We don't know how the other ten responded to Thomas' refusal
   But my guess is that they continued, throughout the week,
to try to convince him
   I see the week following Christ's visit to the locked room
      As a week of frustration, division, and tension

And then the writer picks up the story
   Exactly one week after Jesus' visit to the locked room

[20: 26-29]

Now that I seem to have the day of the week right
today is one week after Easter

Jesus' first visit to the disciples took place on Easter
His second visit to them took place
   One week after Easter

This time Thomas was present

And it didn't take long for Tom's adamant denial
   To become a humble acceptance.

Jesus offered Thomas exactly what he had demanded
   "Put your finger here and see my hands."
   "Reach out your hand and put it in my side."
And you and I want to join the other disciples in smugly asking,
   "What say you now, Tom?"

What Tom said
without putting his finger in the mark of the nails
or his hand in Jesus' side -
was a humble awestruck and subservient,  "My Lord and my God."

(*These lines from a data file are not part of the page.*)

Lemma failed_handler_leaks_witness :
  (Server_run (λ g, bool_decide (g ≠ SIGTERM)) (Answered (3, 4)%Z) (λ _, true) [asked] noting).2 = throw (SysError "Unable to set SIGTERM handler").
Proof.
  pose proof (failed_handler_leaks id (λ g, bool_decide (g ≠ SIGTERM)) (Answered (3, 4)%Z) (λ _, true) [asked] 3 4 noting eq_refl eq_refl eq_refl) as H.
  destruct (Server_run _ _ _ _ _) as [s' x]. by apply H.
Defined.

Lemma nudge_error_ignored_witness : read_nudges (Some 9%Z) noting = (noting, Ok false).
Proof. by apply nudge_error_ignored. Defined.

And Jesus, speaking to us more than to Thomas,  observed,
   "Have you believed because you have seen me?"
   "Blessed are those who have not seen
      and yet have come to believe."

When we combine this story with the great commission
   To be witnesses and to make disciples
We see that Jesus was consistently making it clear
   That his story would be conveyed
      Most often not by dramatic appearances
      But by people telling other people
         That they have seen the Lord.

John says as much in the closing words of our scripture
   [20: 30-31]

I believe that Thomas is us
I believe that he represents all who were not in the room
On Easter
And who hear about Christ from others

And so, we are all Thomases
   And we are all asked by Christ and must ask ourselves,
   "What say you now, Tom?"
   "What say you now, Tim or Jim, or Jack?"
   "What say you now, Mary, or Margaret, or Marie?"